» DATA PROVIDED:
BEGIN
(** [function () { if (a) b; else c; }] *)
Definition sampleFunctionExpression (anc : list SyntaxKind) : Node :=
  let up := FunctionExpression :: anc in
  mkNode FunctionExpression anc
    [leaf FunctionKeyword up "function";
     leaf OpenParenToken up "("; leaf SyntaxList up "";
     leaf CloseParenToken up ")"; sampleBlock up]
    "function () { if (a) b; else c; }" (0, 0).

(** [m() { if (a) b; else c; }], a member of a class *)
Definition sampleMethodDeclaration (anc : list SyntaxKind) : Node :=
  let up := MethodDeclaration :: anc in
  mkNode MethodDeclaration anc
    [leaf Identifier up "m";
     leaf OpenParenToken up "("; leaf SyntaxList up "";
     leaf CloseParenToken up ")"; sampleBlock up]
    "m() { if (a) b; else c; }" (0, 0).

(** [break outer;] and [break;] *)
Definition sampleBreakToLabel (anc : list SyntaxKind) : Node :=
  let up := BreakStatement :: anc in
  mkNode BreakStatement anc
    [leaf BreakKeyword up "break"; leaf Identifier up " outer";
     leaf SemicolonToken up ";"]
    "break outer;" (0, 0).

Definition sampleBreak (anc : list SyntaxKind) : Node :=
  let up := BreakStatement :: anc in
  mkNode BreakStatement anc
    [leaf BreakKeyword up "break"; leaf SemicolonToken up ";"]
    "break;" (0, 0).

(** [function g() {}] declared in the body of the function above *)
Definition sampleNestedFunction : Node :=
  leaf FunctionDeclaration [Block; FunctionDeclaration; SourceFile]
    "function g() {}".

Local Close Scope string_scope.

(** ** Vocabulary of the further properties *)

(** No result: an exception was thrown. *)
Definition throws {A} (r : Result A) : Prop :=
  match r with Ok _ => False | Err _ => True end.

(** [inside node x]: [x] is a child of [node], or a child of a child, and so
    on along [getChildren]. *)
Inductive inside (node : Node) : Node -> Prop :=
| inside_child child :
    In child (getChildren node) -> inside node child
| inside_deeper child x :
    In child (getChildren node) -> inside child x -> inside node x.

(** Two outcomes of the same computation at a lower and at a higher depth:
    the same exception, or two results the second of which scores at least
    as much as the first. *)
Definition noLower (low high : Result OutputElem) : Prop :=
  match low, high with
  | Ok e, Ok e' => score e <= score e'
  | Err a, Err b => a = b
  | _, _ => False
  end.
END
» WHAT NEEDS TO BE DONE:
Which lines of the data above contain the string "same"? Copy each of them.

» YOUR RESPONSE:
(** Two outcomes of the same computation at a lower and at a higher depth:
    the same exception, or two results the second of which scores at least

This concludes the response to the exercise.